A child is born. Healthy, alive, responsive. Only, the genitalia of the child seem strange, somehow unexpected. Maybe the child's penis is very short and the scrotal sac underdeveloped. Maybe the urethra is at the base of what appears to be a very large clitoris. Maybe there is no vaginal opening. At this point the attending physician declares a psychosocial emergency and pulls together a team, usually consisting of a geneticist, a pediatric endocrinologist and a pediatric urologist. The parents are told to wait before telling anybody about the situation, to only say that the child is healthy but needs to stay in the hospital longer, and to postpone naming the child, who is put in an NICU. Tests are run in order to ascertain the "true sex" of the child. Sexual function in genetic "males" and fertility in genetic "females" are considered, as are normative standards of penile/clitoral length. A decision is made regarding which gender to rear the child (the "optimum sex of rearing"). The parents are asked to adopt the new gender wholesale, to never display any ambiguity regarding the gendered identification and rearing of the child. Surgical reconstruction is employed, hormonal treatments planned. Throughout the child's life, s/he is kept in the dark as to the purpose for the continuing surgeries and treaments.

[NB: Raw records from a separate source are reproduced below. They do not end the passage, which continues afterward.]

(* ===== verification/SparseTree.v ===== *)
(** * Sparse Merkle trees, abstractly

    A tree of fixed height whose leaves are found by the bits of a key, over
    any type of node values: what its root commits to, the path of siblings
    of a key, and what climbing such a path says.  The commitment to a room
    state and the causal set are two instances. *)
From stdpp Require Import prelude list.
From S2P Require Import Prelude.

Section sparse.
Context {K V : Type} (right : K → nat → bool) (node : nat → V → V → V) (empty_leaf : V) (height : nat).
Implicit Types (entries : list (K * V)) (key : K) (d l t : nat) (v : V) (path : list V).

(** ** Definitions

    [l] counts the levels below a node, whose depth is [height - l]. *)

Fixpoint empty_at l : V :=
  match l with
  | O => empty_leaf
  | S l => let e := empty_at l in node (height - S l) e e
  end.

Definition side (b : bool) d entries : list (K * V) := filter (λ e, right e.1 d = b) entries.

Fixpoint tree l entries : V :=
  match entries, l with
  | [], _ => empty_at l
  | e :: _, O => e.2
  | _, S l' => node (height - l) (tree l' (side false (height - l) entries)) (tree l' (side true (height - l) entries))
  end.

(** The entries that share the first [t] bits of a key. *)
Fixpoint under key t entries : list (K * V) :=
  match t with
  | O => entries
  | S d => side (right key d) d (under key d entries)
  end.

(** The siblings along a key, from depth [t] to the root. *)
Fixpoint path_to key t entries : list V :=
  match t with
  | O => []
  | S d => tree (height - t) (side (negb (right key d)) d (under key d entries)) :: path_to key d entries
  end.

Fixpoint climb key d v path : V :=
  match path with
  | [] => v
  | s :: path =>
      let d := pred d in
      climb key d (if right key d then node d s v else node d v s) path
  end.

(** The nodes that are hashed: for a tree, for the empty trees, for a climb. *)
Fixpoint tree_nodes l entries : list (nat * V * V) :=
  match entries, l with
  | [], _ | _, O => []
  | _, S l' =>
      let left := side false (height - l) entries in
      let right := side true (height - l) entries in
      (height - l, tree l' left, tree l' right) :: tree_nodes l' left ++ tree_nodes l' right
  end.

Fixpoint empty_nodes l : list (nat * V * V) :=
  match l with
  | O => []
  | S l => (height - S l, empty_at l, empty_at l) :: empty_nodes l
  end.

Fixpoint climb_nodes key d v path : list (nat * V * V) :=
  match path with
  | [] => []
  | s :: path =>
      let d := pred d in
      (if right key d then (d, s, v) else (d, v, s))
        :: climb_nodes key d (if right key d then node d s v else node d v s) path
  end.

(** ** The tree and its paths *)

Lemma tree_node l entries :
  tree (S l) entries = node (height - S l) (tree l (side false (height - S l) entries)) (tree l (side true (height - S l) entries)).
Proof. destruct entries as [|e entries]; [|done]. simpl. by destruct l. Qed.

Lemma elem_of_side e b d entries : e ∈ side b d entries ↔ right e.1 d = b ∧ e ∈ entries.
Proof using Type. unfold side. by rewrite list_elem_of_filter. Qed.

Lemma side_nil d entries : side false d entries = [] → side true d entries = [] → entries = [].
Proof using Type.
  destruct entries as [|e entries]; [done|]. unfold side. rewrite !filter_cons.
  destruct (right e.1 d); do 2 (case_decide; try done).
Qed.

Lemma elem_of_under e key t entries : e ∈ under key t entries ↔ e ∈ entries ∧ ∀ d, d < t → right e.1 d = right key d.
Proof using Type.
  clear node empty_leaf height.
  induction t as [|t IH]; simpl; [split; [intros ?; split; [done|lia]|tauto]|]. rewrite elem_of_side, IH. split.
  - intros (Hr & He & Hd). split; [done|]. intros d Ht. destruct (decide (d = t)) as [->|]; [done|]. apply Hd. lia.
  - intros (He & Hd). split_and!; [apply Hd; lia|done|]. intros d Ht. apply Hd. lia.
Qed.

Lemma length_path_to key t entries : length (path_to key t entries) = t.
Proof. induction t as [|t IH]; [done|]. simpl. by rewrite IH. Qed.

(** One step up the path of a key. *)
Lemma tree_step key d entries : d < height →
  tree (height - d) entries =
  (if right key d
   then node d (tree (height - S d) (side (negb (right key d)) d entries)) (tree (height - S d) (side (right key d) d entries))
   else node d (tree (height - S d) (side (right key d) d entries)) (tree (height - S d) (side (negb (right key d)) d entries))).
Proof.
  intros Hd. replace (height - d) with (S (height - S d)) by lia. rewrite tree_node.
  replace (height - S (height - S d)) with d by lia. by destruct (right key d).
Qed.

Lemma climb_path key t entries : t ≤ height →
  climb key t (tree (height - t) (under key t entries)) (path_to key t entries) = tree height entries.
Proof.
  induction t as [|t IH]; intros Ht; [by rewrite Nat.sub_0_r|]. cbn [path_to climb pred under]. rewrite <-IH by lia.
  f_equal. by rewrite (tree_step key t (under key t entries)) by lia.
Qed.

(** ** Running over a table of the empty trees

    The same lists without computing a tree more than once. *)

Section run.
Context (empties : list V).

Fixpoint tree_run l entries : V * list (nat * V * V) :=
  match entries, l with
  | [], _ => (nth l empties empty_leaf, [])
  | e :: _, O => (e.2, [])
  | _, S l' =>
      let l_run := tree_run l' (side false (height - l) entries) in
      let r_run := tree_run l' (side true (height - l) entries) in
      (node (height - l) l_run.1 r_run.1, (height - l, l_run.1, r_run.1) :: l_run.2 ++ r_run.2)
  end.

Definition empty_run l : list (nat * V * V) :=
  (λ m, let e := nth m empties empty_leaf in (height - S m, e, e)) <$> reverse (seq 0 l).

Lemma tree_run_eq l entries : (∀ m, m ≤ l → nth m empties empty_leaf = empty_at m) →
  tree_run l entries = (tree l entries, tree_nodes l entries).
Proof.
  revert entries. induction l as [|l IH]; intros entries He.
  - destruct entries as [|e entries]; [|done]. cbn [tree_run tree tree_nodes]. by rewrite He.
  - destruct entries as [|e entries]; cbn [tree_run tree tree_nodes]; [by rewrite He|].
    rewrite !IH by (intros m Hm; apply He; lia). done.
Qed.

Lemma empty_run_eq l : (∀ m, m ≤ l → nth m empties empty_leaf = empty_at m) → empty_run l = empty_nodes l.
Proof.
  intros He. unfold empty_run. induction l as [|l IH]; [done|].
  rewrite seq_S, reverse_app. cbn [Nat.add reverse rev_append app fmap list_fmap empty_nodes]. rewrite He by lia. f_equal.
  apply IH. intros m Hm. apply He. lia.
Qed.
End run.

(** ** Values and collisions *)

Section sound.
Context (P : nat → V → V → Prop).
Hypothesis node_inj : ∀ d a b a' b', P d a b → P d a' b' → node d a b = node d a' b' → a = a' ∧ b = b'.

Definition good (nodes : list (nat * V * V)) : Prop := Forall (λ n, P n.1.1 n.1.2 n.2) nodes.

Lemma good_empty l m : m ≤ l → good (empty_nodes l) → good (empty_nodes m).
Proof. induction 1 as [|l Hm IH]; [done|]. intros Hg. apply IH. by apply Forall_cons in Hg as [_ Hg]. Qed.

(** A tree with an entry is not an empty one. *)
Lemma tree_not_empty l entries : l ≤ height →
  good (tree_nodes l entries) → good (empty_nodes height) → (∀ e, e ∈ entries → e.2 ≠ empty_leaf) →
  tree l entries = empty_at l → entries = [].
Proof.
  revert entries. induction l as [|l IH]; intros entries Hl Hg He Hne Heq.
  - destruct entries as [|e entries]; [done|]. simpl in Heq. destruct (Hne e); [left|done].
  - destruct entries as [|e entries]; [done|]. rewrite tree_node in Heq. cbn [empty_at] in Heq.
    cbn [tree_nodes] in Hg. apply Forall_cons in Hg as [Hn Hg]. cbn [fst snd] in Hn. apply Forall_app in Hg as [Hg1 Hg2].
    assert (P (height - S l) (empty_at l) (empty_at l)) as Hp.
    { pose proof (good_empty height (S l) Hl He) as Hg. by apply Forall_cons in Hg as [Hg _]. }
    destruct (node_inj _ _ _ _ _ Hn Hp Heq) as [E1 E2]. apply (side_nil (height - S l)).
    + apply IH; [lia|done|done| |done]. intros x [_ Hx]%elem_of_side. by apply Hne.
    + apply IH; [lia|done|done| |done]. intros x [_ Hx]%elem_of_side. by apply Hne.
Qed.

(** The nodes on the way of a key. *)
Lemma good_under key t entries : t ≤ height → good (tree_nodes height entries) → good (tree_nodes (height - t) (under key t entries)).
Proof.
  intros Ht Hg. induction t as [|t IH]; [by rewrite Nat.sub_0_r|]. specialize (IH ltac:(lia)). cbn [under].
  replace (height - t) with (S (height - S t)) in IH by lia.
  destruct (under key t entries) as [|e rest] eqn:E; [unfold side; rewrite filter_nil; by destruct (height - S t)|].
  cbn [tree_nodes] in IH. apply Forall_cons in IH as [_ IH]. apply Forall_app in IH as [H1 H2].
  replace (height - S (height - S t)) with t in * by lia. by destruct (right key t).
Qed.

Lemma good_step key d entries : d < height → good (tree_nodes height entries) → good (empty_nodes height) →
  P d (tree (height - S d) (side false d (under key d entries))) (tree (height - S d) (side true d (under key d entries))).
Proof.
  intros Hd Hg He. pose proof (good_under key d entries ltac:(lia) Hg) as Hu.
  replace (height - d) with (S (height - S d)) in Hu by lia. destruct (under key d entries) as [|e rest].
  - unfold side. rewrite !filter_nil. pose proof (good_empty height (S (height - S d)) ltac:(lia) He) as Hp.
    apply Forall_cons in Hp as [Hp _]. cbn [fst snd] in Hp. replace (height - S (height - S d)) with d in Hp by lia.
    by destruct (height - S d).
  - cbn [tree_nodes] in Hu. apply Forall_cons in Hu as [Hu _]. cbn [fst snd] in Hu.
    by replace (height - S (height - S d)) with d in Hu by lia.
Qed.

(** A climb that ends at the root starts at the node it claims, along the
    siblings of the key. *)
Lemma climb_sound key entries t v path : t ≤ height → length path = t →
  good (climb_nodes key t v path) → good (tree_nodes height entries) → good (empty_nodes height) →
  climb key t v path = tree height entries →
  v = tree (height - t) (under key t entries) ∧ path = path_to key t entries.
Proof.
  revert t v. induction path as [|s path IH]; intros t v Ht Hlen Hc Hg He Heq; simpl in Hlen; subst t.
  { simpl in *. by rewrite Nat.sub_0_r. }
  cbn [climb pred] in Heq. cbn [climb_nodes pred] in Hc. apply Forall_cons in Hc as [Hn Hc].
  destruct (IH (length path) _ ltac:(lia) eq_refl Hc Hg He Heq) as [Ev Epath].
  pose proof (good_step key (length path) entries ltac:(lia) Hg He) as Hp.
  rewrite (tree_step key) in Ev by lia. cbn [path_to under].
  destruct (right key (length path)); cbn [negb fst snd] in *;
    destruct (node_inj _ _ _ _ _ Hn Hp Ev) as [-> ->]; by rewrite <-Epath.
Qed.

(** The climb along the siblings of a key only meets nodes of the tree. *)
Lemma good_path key t entries : t ≤ height → good (tree_nodes height entries) → good (empty_nodes height) →
  good (climb_nodes key t (tree (height - t) (under key t entries)) (path_to key t entries)).
Proof.
  intros Ht Hg He. induction t as [|t IH]; [by apply Forall_nil|]. specialize (IH ltac:(lia)).
  cbn [path_to climb_nodes pred under]. rewrite (tree_step key t) in IH by lia.
  pose proof (good_step key t entries ltac:(lia) Hg He) as Hp.
  apply Forall_cons. destruct (right key t); split; first [exact Hp|exact IH].
Qed.
End sound.
End sparse.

The purpose of this presentation is to begin an exploration into the rhetorics of gender formation through what I have elsewhere described as a rhetoric of power. Third sexes provide an important trope of gender formation, exposing the limits of identity and the strategies of power to reinforce gender. Intersexed children are an important example of the ways in which bodies are shaped to conform to gendered assignment and roles. Approaching the decision-making process in cases of gender ambiguity by means of a rhetoric of power helps us to see the ways in which "curing" and "illness" work at crossed purposes in the lives of the intersexed. Listening to the stories of the intersexed helps us see possibilities in other approaches to shaping identities.